Goal of the exercise: Report each line of the entries that includes "Import" by copying it.

Provided data:
■ ■ ■ ■
Lemma holds_new_pool : exists h, list_init_head queue_list (new_node queue_list ∅) = Ok h /\ holds h 0 (-1) no_contents.
Proof.
  assert (He : rings ∅ ∅) by (split; [intros l xs; by rewrite lookup_empty|intros l xs m ys a; by rewrite lookup_empty]).
  destruct (rings_new ∅ ∅ queue_list He) as (h & Hr & HR & _); [done|left; intros l xs; by rewrite lookup_empty|].
  exists h. split; [done|]. exists (<[queue_list := []]> ∅). split; [done|]. intros l xs. split.
  - intros [[<- <-]|[_ H]]%lookup_insert_Some; [by right; right; left|by rewrite lookup_empty in H].
  - intros [(i & Hi & _)|[(p & Hp & _)|[[-> ->]|(_ & ts & [=] & _)]]]; [lia|lia|]. by rewrite lookup_insert_eq.
Qed.

Lemma holds_new_priority h n p g :
  holds h n (p - 1) g -> 0 <= p -> listed g p = [] ->
  exists h', list_init_head (active_list p) (new_node (active_list p) h) = Ok h' /\ holds h' n p g /\
    (forall b, present h b -> present h' b).
Proof.
  intros (R & HR & Hm) Hp Hl.
  assert (Hu : unlinked R (active_list p)).
  { intros l xs H Hin. apply Hm in H.
    rings_of H; apply elem_of_cons in Hin as [?|(u & E & Hu)%list_elem_of_fmap]; addresses. }
  destruct (rings_new h R (active_list p) HR) as (h' & Hr & HR' & Hp'); [addresses|by left|].
  exists h'. split; [done|]. split; [|intros b; rewrite Hp'; by right].
  eapply holds_set; [exact Hm|exact HR'| |].
  - right; left. exists p. rewrite Hl. split; [lia|done].
  - intros m zs Hne. unfold ring_of. split; intros [H|[(j & Hj & -> & ->)|H]]; try (by left); try (by right; right);
      right; left; exists j; (split; [|done]); [lia|]. destruct (decide (j = p)) as [->|]; [done|lia].
Qed.
(* ===== verification/Worker.v ===== *)
(** * The worker thread and the threads that submit tasks

    The interleaving of [vidschi_schedule] of [core/vidsch/vidsch_workerthread.c]
    (one worker per engine) with any number of callers of
    [vidsch_task_queue_add], as a transition system whose atomic steps are the
    locked sections of [TaskQueue]. The theorems: no step of any interleaving
    faults; tasks leave a queue in the order they entered it, none is lost or
    handled twice; and a waiting task keeps its queue where the worker finds it. *)
From S2P Require Import Prelude.
From stdpp Require Import gmap functions.
From S2P Require Import ListHead ListRings TaskQueue TaskLists.
Local Open Scope Z_scope.

(** ** Threads *)

(** Where a call of [vidsch_task_queue_add] is: before [zx_down], before the
    section under the spin lock, before the exchange of [active], waiting for
    the mutex of the pool, returned. *)
Inductive add_pc := ADown | ALink | AFlag | AActivate | ADone.
#[export] Instance add_pc_eq : EqDecision add_pc.
Proof. solve_decision. Defined.
Record adder := mkAdder { a_queue : Z; a_task : Z; a_pc : add_pc }.

(** Where the worker is in [vidschi_schedule]: outside; at the head of the loop
    over the priorities; at the head of the [list_for_each_entry_safe] with its
    two cursors; in the loop over the taken tasks ([n] of them submitted) of
    queue [q]; before the section that puts the rest back; before
    [vidsch_task_queue_try_deactive]. *)
Inductive worker_pc :=
| WIdle
| WPrio (i : Z)
| WIter (i pos nxt : Z)
| WSubmit (i q nxt n : Z)
| WBack (i q nxt n : Z)
| WDeact (i q nxt : Z).

(** [mutex] says that the worker holds the pool's mutex (the callers' sections
    under it are atomic). [added] and [handled] record, in order, the queue and
    the task of every insertion and of every task the worker took out. *)
Record world := mkWorld
  { core : sched; mutex : bool; adders : list adder; worker : worker_pc;
    added : list (Z * Z); handled : list (Z * Z) }.
#[export] Instance eta_world : Eta world := fun w =>
  mkWorld (core w) (mutex w) (adders w) (worker w) (added w) (handled w).

(** One step of a caller; [None]: it has to wait. *)
Definition adder_step (a : adder) (w : world) : res (option (add_pc * world)) :=
  match a_pc a with
  | ADown =>
      let! o := vidsch_task_queue_add_down (a_queue a) (core w) in
      match o with Some s => Ok (Some (ALink, w <| core := s |>)) | None => Ok None end
  | ALink =>
      let! s := vidsch_task_queue_add_link (a_queue a) (a_task a) (core w) in
      Ok (Some (AFlag, w <| core := s |> <| added ::= fun l => l ++ [(a_queue a, a_task a)] |>))
  | AFlag =>
      let! '(first, s) := vidsch_task_queue_add_flag (a_queue a) (core w) in
      Ok (Some (if first then AActivate else ADone, w <| core := s |>))
  | AActivate =>
      if mutex w then Ok None
      else let! s := vidsch_task_queue_add_activate (a_queue a) (core w) in
           Ok (Some (ADone, w <| core := s |>))
  | ADone => Ok None
  end.
(* ===== verification/PageRelease.v ===== *)
(** * Unmapping pages

    [vidmmi_vm_release_pt] on a correct address space: the pages of the range are
    gone from the tree, the others stay, and a table without pages is given
    back. What it leaves in memory is the subject of a theorem of [PageSpec]. *)
From S2P Require Import Prelude.
From stdpp Require Import gmap.
From S2P Require Import PageTable PageTree PageAlloc PageUpdate PageLeaf.
Local Open Scope Z_scope.

(** ** The abstract address space *)

(** The page behind page number [p]. *)
Definition page_of (root : vm_pt) (m : vmem) (p : Z) : option (Z * Z) :=
  match pte_of 2 root p m with (Page x k, true) => Some (x, k) | _ => None end.

Record space_ok (own : owners) (b0 : Z) (root : vm_pt) (m : vmem) : Prop := mkSpaceOk
  { v_node : node_ok 2 own m [] root; v_owned : live own m; v_root : pt_buffer root = Some b0; v_synced : synced 2 m root }.

(** ** Addresses of pages *)

Lemma page_addr s : 0 <= s <= 2 ^ 28 -> u64 (Z.shiftl s 12) = s * 4096.
Proof. intros Hs. rewrite Z.shiftl_mul_pow2 by lia. apply wrap_small. unfold fits. change (2 ^ 28) with 268435456 in Hs. lia. Qed.
Lemma page_number s x : 0 <= x < 4096 -> Z.shiftr (s * 4096 + x) GPU_PAGE_SHIFT = s.
Proof. intros Hx. rewrite Z.shiftr_div_pow2 by done. change (2 ^ GPU_PAGE_SHIFT) with 4096. dlia. Qed.

(** ** Giving a table back *)

(** The entry of page [s] loses its table [lb]. *)
Lemma drop_table own m root s c lb :
  node_ok 2 own m [] root -> live own m -> synced 2 m root -> 0 <= s < span 2 -> leaf_node 2 root s = Some c -> pt_buffer c = Some lb ->
  exists root', set_entry (digits 2 s) (mkPt None 0 None (pt_entries c) (pt_age c)) root = Ok root' /\
    node_ok 2 (delete lb own) (destroyed lb m) [] root' /\ live (delete lb own) (destroyed lb m) /\
    pt_buffer root' = pt_buffer root /\ synced 2 (destroyed lb m) root' /\
    leaf_node 2 root' s = Some (mkPt None 0 None (pt_entries c) (pt_age c)) /\
    forall p, 0 <= p < span 2 -> pte_of 2 root' p (destroyed lb m) =
      if decide (p / 2 ^ 10 = s / 2 ^ 10) then (Zero, false) else pte_of 2 root p m.
Proof.
  intros Hn Ho Hsyn Hs Hl Hlb. set (c' := mkPt None 0 None _ _).
  pose proof (leaf_node_ok _ _ _ _ _ _ _ Hn Hl) as Hc. pose proof (node_entry _ _ _ _ _ Hc) as [E1 E2 E3].
  destruct (E2 lb Hlb) as (_ & Holb & _ & _). destruct Hc as [_ Hc0].
  assert (Hc' : node_ok 0 (delete lb own) (destroyed lb m) ([] ++ digits 2 s) c').
  { split; [|done]. constructor; cbn; [done|done|congruence]. }
  destruct (set_leaf_ok 2 own (delete lb own) m (destroyed lb m) [] root s c c' Hn Hl Hc') as (root' & Hset & Hn' & _ & Hb' & Hl' & Hdiff & Hsyn');
    [by right| |].
  { intros b q Hq Hne. assert (b <> lb) by congruence. cbn. by rewrite !lookup_delete_ne by done. }
  exists root'. split; [done|]. split; [done|]. split.
  { intros b q [Hne Hq]%lookup_delete_Some. cbn. rewrite lookup_delete_ne by done. by eapply Ho. }
  split; [by apply Hb'|]. split; [by apply Hsyn'|]. split; [done|]. intros p Hp. case_decide as Hd; unfold pte_of.
  - rewrite (leaf_at_digits 2 root' p s) by (apply page_digits; [lia|done]). by rewrite leaf_at_node, Hl'.
  - rewrite Hdiff by (intros H; apply Hd; by apply (digits_page 2)).
    destruct (leaf_at 2 root p) as [[b bm']|] eqn:Hb; [|done].
    unfold table_entry. cbn. rewrite lookup_delete_ne; [done|]. intros <-. apply Hd. apply (digits_page 2); [lia|done|done|].
    pose proof (leaf_owner _ _ _ _ _ _ _ _ Hn Hb) as Hq. rewrite Holb in Hq. cbn [app] in Hq. congruence.
Qed.

(** The bit of the entry is cleared in its directory. *)
Lemma clear_parent own m root s c :
  node_ok 2 own m [] root -> live own m -> synced 2 m root -> 0 <= s < span 2 -> leaf_node 2 root s = Some c -> pt_buffer c = None ->
  exists l k k' root', pt_entries root = Some l /\ rd l (s / 2 ^ 20) = Ok k /\
    vidmmi_vm_pt_update_bitmap k (s mod 2 ^ 20 / 2 ^ 10) (s mod 2 ^ 20 / 2 ^ 10) false = Ok k' /\
    set_entry [s / 2 ^ 20] k' root = Ok root' /\
    node_ok 2 own m [] root' /\ pt_buffer root' = pt_buffer root /\ synced 2 m root' /\
    forall p, pte_of 2 root' p m = pte_of 2 root p m.
Proof.
  intros Hn Ho Hsyn Hs Hl Hc. cbn [leaf_node] in Hl. change (width 2) with (2 ^ 20) in Hl. change (width 1) with (2 ^ 10) in Hl.
  destruct (pt_buffer root) as [b0|] eqn:Hb0; [|done]. destruct (child root (s / 2 ^ 20)) as [k|] eqn:Hk; [|done].
  destruct (pt_buffer k) as [bk|] eqn:Hbk; [|done]. set (j := s mod 2 ^ 20 / 2 ^ 10) in *.
  destruct (child k j) as [c'|] eqn:Hcj; [|done]. injection Hl as ->.
  pose proof Hn as [_ Hkids]. destruct (Hkids _ _ Hk) as [_ Hnk].
  destruct (e_buffer _ _ _ _ _ (node_entry _ _ _ _ _ Hnk) bk Hbk) as (_ & _ & _ & bm & Hbm & Hlen). change (num 1) with 1024 in Hlen.
  assert (0 <= j < 1024) as Hj by (unfold j; change (2 ^ 20) with 1048576; change (2 ^ 10) with 1024; dlia).
  destruct (update_bitmap_ok k bm j j false Hbm) as (bm' & Hub & Hl' & Hin & Hout); [lia|lia|].
  set (k' := k <| update_bitmap := Some bm' |>) in *.
  assert (Hnk' : node_ok 1 own m ([] ++ [s / 2 ^ 20]) k').
  { apply node_bits; [done|by rewrite Hbk|change (num 1) with 1024; lia|]. intros i ci Hi [bi Hbi] (bm0 & Hbm0 & Hr). exists bm'. split; [done|].
    rewrite Hout; [congruence|]. intros ?. assert (i = j) as -> by lia. congruence. }
  destruct (set_child_ok 1 own own m m [] root (s / 2 ^ 20) k k' Hn) as (l & Hlr & Hr & Hw & Hn' & Hci & Hcj' & Hs'); [by rewrite Hb0|done..|by left|done|].
  exists l, k, k'. eexists. split; [done|]. split; [done|]. split; [done|]. split.
  { cbn [set_entry]. rewrite Hlr. cbn [deref rbind]. rewrite Hr. cbn [rbind]. rewrite Hw. done. }
  split; [done|]. split; [done|]. split; [apply Hs'; [done|]; exact (proj2 (Hsyn _ _ b0 bk Hk Hb0 Hbk))|].
  intros p. rewrite !entry_of_S. change (pt_buffer (root <| pt_entries := _ |>)) with (pt_buffer root).
  destruct (pt_buffer root); [|done]. destruct (Z.eq_dec (p / width 2) (s / 2 ^ 20)) as [->|Hne]; [|by rewrite Hcj'].
  by rewrite Hci, Hk.
Qed.

(** ** The pages of one table *)

Lemma page_of_block root m p s : p / 2 ^ 10 = s / 2 ^ 10 -> leaf_at 2 root s = None -> page_of root m p = None.
Proof.
  intros Hp Hs. unfold page_of, pte_of. by rewrite (leaf_at_digits 2 root p s), Hs by (apply page_digits; [lia|done]).
Qed.

Lemma release_table_ok own b0 root m s n c lb :
  space_ok own b0 root m -> 0 <= s < span 2 -> 0 < n -> s mod 2 ^ 10 + n <= 1024 -> leaf_node 2 root s = Some c -> pt_buffer c = Some lb ->
  wp (release_table s n (digits 2 s) c lb root m) (fun '(root', m') =>
    (exists own', own' ⊆ own /\ space_ok own' b0 root' m') /\ bufs m' ⊆ bufs m /\ (m' = m \/ m' = destroyed lb m) /\
    forall p, 0 <= p < span 2 -> page_of root' m' p = if decide (s <= p < s + n) then None else page_of root m p).
Proof.
  intros [Hn Ho Hb Hsyn] Hs Hn0 Hsn Hc Hlb. unfold release_table.
  change (vidmmi_vm_pt_num_entries ZX_PT_LEVEL_2 - 1) with (Z.ones 10). rewrite Z.land_ones by lia.
  pose proof (Z.mod_pos_bound s (2 ^ 10) eq_refl) as Hoff. set (off := s mod 2 ^ 10) in *. change (2 ^ 10) with 1024 in Hoff.
  assert (Hl : exists bm, leaf_at 2 root s = Some (lb, bm)) by (eexists; rewrite leaf_at_node, Hc; cbn; unfold leaf_val; by rewrite Hlb).
  destruct Hl as [bm Hl]. destruct (leaf_found _ _ _ _ _ _ Hn Hl) as (c0 & t & Hc0 & _ & Hbm & Ht & Hlt & Hlbm).
  assert (c0 = c) as -> by congruence.
  destruct (update_bitmap_ok c bm off (off + n - 1) false Hbm) as (bm' & -> & Hlbm' & Hbin & Hbout); [lia|lia|]. cbn [rbind].
  change (update_bitmap (c <| update_bitmap := Some bm' |>)) with (Some bm'). cbn [deref rbind].
  assert (Hent : forall p, p / 2 ^ 10 = s / 2 ^ 10 -> pte_of 2 root p m =
    (match rd t (p mod 2 ^ 10) with Ok x => x | Err _ => Zero end, bool_decide (rd bm (p mod 2 ^ 10) = Ok true))).
  { intros p Hp. unfold pte_of. rewrite (leaf_at_digits 2 root p s), Hl by (apply page_digits; [lia|done]).
    unfold table_entry. by rewrite Ht. }
  assert (Hin : forall p, s <= p < s + n -> p / 2 ^ 10 = s / 2 ^ 10 /\ p mod 2 ^ 10 = off + (p - s)).
  { intros p Hp. unfold off in *. change (2 ^ 10) with 1024 in *. split; dlia. }
  destruct (existsb id bm') eqn:Hex.
  - destruct (change_table own m m root s c lb t t bm' Hn Ho Hs Hc Hlb Ht) as (root' & -> & Hn' & Ho' & Hb' & Hs' & _ & Hent');
      [by rewrite insert_id|done|lia|]. cbn [rbind wp]. split; [exists own; split; [done|]; constructor; [done|done|congruence|by apply Hs']|].
    split; [done|]. split; [by left|]. intros p Hp. unfold page_of. rewrite Hent' by done.
    destruct (decide (p / 2 ^ 10 = s / 2 ^ 10)) as [Hd|Hd].
    + rewrite Hent by done. case_decide as Hr.
      * destruct (Hin p Hr) as [_ ->]. rewrite Hbin, bool_decide_eq_false_2 by (done || lia). by destruct (rd t _) as [[]|].
      * rewrite Hbout; [done|]. intros Hr'. apply Hr. unfold off in *. change (2 ^ 10) with 1024 in *. dlia.
    + rewrite decide_False; [done|]. intros Hr. by destruct (Hin p Hr).
  - destruct (drop_table own m root s c lb Hn Ho Hsyn Hs Hc Hlb) as (root1 & Hset & Hn1 & Ho1 & Hb1 & Hs1 & Hl1 & Hent1).
    change (pt_entries (c <| update_bitmap := Some bm' |>)) with (pt_entries c).
    change (pt_age (c <| update_bitmap := Some bm' |>)) with (pt_age c). rewrite Hset. cbn [rbind].
    destruct (clear_parent _ _ _ s _ Hn1 Ho1 Hs1 Hs Hl1 eq_refl) as (l & k & k' & root2 & Hlr & Hr & Hub & Hset2 & Hn2 & Hb2 & Hs2 & Hent2).
    assert (Hi : rd (digits 2 s) 0 = Ok (s / 2 ^ 20)) by done. rewrite Hi. cbn [rbind]. rewrite Hlr. cbn [deref rbind]. rewrite Hr. cbn [rbind].
    assert (Hpo : Z.land (Z.shiftr s (vidmmi_vm_accum_pd_bits_count ZX_PT_LEVEL_1)) (vidmmi_vm_pt_num_entries ZX_PT_LEVEL_1 - 1) = s mod 2 ^ 20 / 2 ^ 10).
    { change (vidmmi_vm_pt_num_entries ZX_PT_LEVEL_1 - 1) with (Z.ones 10). change (vidmmi_vm_accum_pd_bits_count ZX_PT_LEVEL_1) with 10.
      rewrite Z.land_ones, Z.shiftr_div_pow2 by lia. change (2 ^ 20) with 1048576. change (2 ^ 10) with 1024. dlia. }
    rewrite Hpo, Hub. cbn [rbind]. rewrite Hset2. cbn [rbind wp].
    split; [exists (delete lb own); split; [apply delete_subseteq|]; constructor; [done|done|congruence|done]|].
    split; [apply delete_subseteq|]. split; [by right|].
    intros p Hp. unfold page_of. rewrite Hent2, Hent1 by done. case_decide as Hd.
    + rewrite Hent by done. case_decide as Hrg; [done|].
      assert (Hbit : rd bm (p mod 2 ^ 10) = rd bm' (p mod 2 ^ 10)).
      { symmetry. apply Hbout. intros Hr'. apply Hrg. unfold off in *. change (2 ^ 10) with 1024 in *. dlia. }
      rewrite Hbit, bool_decide_eq_false_2; [by destruct (rd t _) as [[]|]|]. intros [_ Hx%list_elem_of_lookup_2%list_elem_of_In]%rd_inv.
      assert (existsb id bm' = true); [apply existsb_exists; eauto|congruence].
    + rewrite decide_False; [done|]. intros Hrg. by destruct (Hin p Hrg).
Qed.

(** ** The loop ([vidmmi_vm_release_pt]) *)

(** The state of the loop: the pages of the range before [s] are gone. *)
Record rel_inv (own : owners) (b0 s0 : Z) (root0 : vm_pt) (m0 : vmem) (s : Z) (root : vm_pt) (m : vmem) : Prop := mkRelInv
  { r_space : exists own', own' ⊆ own /\ space_ok own' b0 root m;
    r_bufs : bufs m ⊆ bufs m0;
    r_pages : forall p, 0 <= p < span 2 -> page_of root m p = if decide (s0 <= p < s) then None else page_of root0 m0 p;
    r_rest : answers m = answers m0 /\ resume_age m = resume_age m0 /\ root_pd_age m = root_pd_age m0 /\
             utlb m = utlb m0 /\ dtlb m = dtlb m0 }.

Lemma rel_step own b0 s0 N root0 m0 s root m n :
  rel_inv own b0 s0 root0 m0 s root m -> 0 <= s0 <= s -> s < N -> N <= 2 ^ 28 -> n = expect_nptes s (N - 1) ->
  s < s + n <= N /\
  wp (let! found := vidmmi_vm_get_pt_entry root s in
      match found with
      | Some (path, entry) =>
          match pt_buffer entry with
          | Some b => let! '(root, m) := release_table s n path entry b root m in Ok (root, m)
          | None => Ok (root, m)
          end
      | None => Ok (root, m)
      end) (fun '(root', m') => rel_inv own b0 s0 root0 m0 (s + n) root' m').
Proof.
  intros [(own1 & Hsub & Hsp) Hbufs Hpages Hrest] Hs0 HsN HN Hn0. rewrite expect_nptes_ok in Hn0 by lia.
  pose proof (Z.mod_pos_bound s (2 ^ 10) eq_refl) as Hoff. change (2 ^ 10) with 1024 in Hoff, Hn0.
  assert (Hss : 0 <= s < span 2) by (change (span 2) with (2 ^ 28); lia). split; [lia|].
  destruct (leaf_at 2 root s) as [[lb bm]|] eqn:Hl.
  - destruct (leaf_found _ _ _ _ _ _ (v_node _ _ _ _ Hsp) Hl) as (c & t & Hc & Hlb & _).
    rewrite (get_pt_entry_ok own1 m root s c) by (done || apply Hsp). cbn [rbind]. rewrite Hlb.
    apply wp_bind. eapply wp_mono; [apply (release_table_ok own1 b0 root m s n c lb); [done|done|lia| |done|done]|].
    { change (2 ^ 10) with 1024. lia. }
    intros [root' m'] ((own2 & Hs2 & Hsp2) & Hb2 & Hm' & Hp2). cbn [wp].
    constructor; [exists own2; split; [by etrans|done]|by etrans| |by destruct Hm' as [->| ->]].
    intros p Hp. rewrite Hp2, Hpages by done.
    destruct (decide (s <= p < s + n)), (decide (s0 <= p < s)), (decide (s0 <= p < s + n)); done || lia.
  - assert (Hinv : rel_inv own b0 s0 root0 m0 (s + n) root m).
    { constructor; [by exists own1|done| |done]. intros p Hp.
      destruct (decide (s <= p < s + n)) as [Hr|Hr].
      - rewrite (page_of_block root m p s) by (done || (change (2 ^ 10) with 1024; dlia)). by rewrite decide_True by lia.
      - rewrite Hpages by done. destruct (decide (s0 <= p < s)), (decide (s0 <= p < s + n)); done || lia. }
    destruct (get_pt_entry_none own1 m root s) as (r & -> & Hr); [by apply Hsp|rewrite (v_root _ _ _ _ Hsp); by eexists|done|done|].
    cbn [rbind]. destruct r as [[path c]|]; [rewrite Hr|]; exact Hinv.
Qed.

Lemma vidmmi_vm_release_pt_ok fuel own b0 s0 N root m :
  space_ok own b0 root m -> 0 <= s0 < N -> N <= 2 ^ 28 -> (Z.to_nat (N - s0) < fuel)%nat ->
  wp (vidmmi_vm_release_pt fuel (s0 * 4096) (N * 4096 - 1) root m) (fun '(root', m') => rel_inv own b0 s0 root m N root' m').
Proof.
  intros Hsp Hs0 HN Hfuel. unfold vidmmi_vm_release_pt.
  apply wp_iterate with (I := fun '(start, r1, m1) => exists s, start = s * 4096 /\ s0 <= s <= N /\ rel_inv own b0 s0 root m s r1 m1)
    (m := fun '(start, _, _) => Z.to_nat (N - start / 4096)).
  - exists s0. split; [done|]. split; [lia|]. constructor; [by exists own|done| |done].
    intros p Hp. by rewrite decide_False by lia.
  - by rewrite Z.div_mul by lia.
  - intros [[start r1] m1] (s & -> & Hs & Hinv). change (2 ^ 28) with 268435456 in *. destruct (Z.ltb_spec (s * 4096) (N * 4096 - 1)).
    + assert (HNs : Z.shiftr (N * 4096 - 1) GPU_PAGE_SHIFT = N - 1).
      { replace (N * 4096 - 1) with ((N - 1) * 4096 + 4095) by lia. by apply page_number. }
      assert (Hss : Z.shiftr (s * 4096) GPU_PAGE_SHIFT = s) by (rewrite <- (Z.add_0_r (s * 4096)); by apply page_number).
      rewrite HNs, Hss. change GPU_PAGE_SHIFT with 12.
      destruct (rel_step own b0 s0 N root m s r1 m1 (expect_nptes s (N - 1)) Hinv) as [Hn Hstep]; [lia..|done|].
      rewrite page_addr by (change (2 ^ 28) with 268435456; lia).
      assert (Hgo : forall r2 m2, rel_inv own b0 s0 root m (s + expect_nptes s (N - 1)) r2 m2 ->
        (exists s', (s + expect_nptes s (N - 1)) * 4096 = s' * 4096 /\ s0 <= s' <= N /\ rel_inv own b0 s0 root m s' r2 m2) /\
        (Z.to_nat (N - (s + expect_nptes s (N - 1)) * 4096 / 4096) < Z.to_nat (N - s * 4096 / 4096))%nat).
      { intros r2 m2 Hi. rewrite !Z.div_mul by lia. split; [|lia]. eexists. split; [done|]. split; [lia|done]. }
      destruct (vidmmi_vm_get_pt_entry r1 s) as [[[path c]|]|]; cbn [rbind] in *; [|by apply Hgo|done].
      destruct (pt_buffer c); [|by apply Hgo]. destruct (release_table _ _ _ _ _ _ _) as [[r2 m2]|]; [|done]. by apply Hgo.
    + cbn [wp]. by assert (s = N) as -> by lia.
Qed.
■ ■ ■ ■
Task response:
From S2P Require Import Prelude.
From stdpp Require Import gmap functions.
From S2P Require Import ListHead ListRings TaskQueue TaskLists.
From S2P Require Import Prelude.
From stdpp Require Import gmap.
From S2P Require Import PageTable PageTree PageAlloc PageUpdate PageLeaf.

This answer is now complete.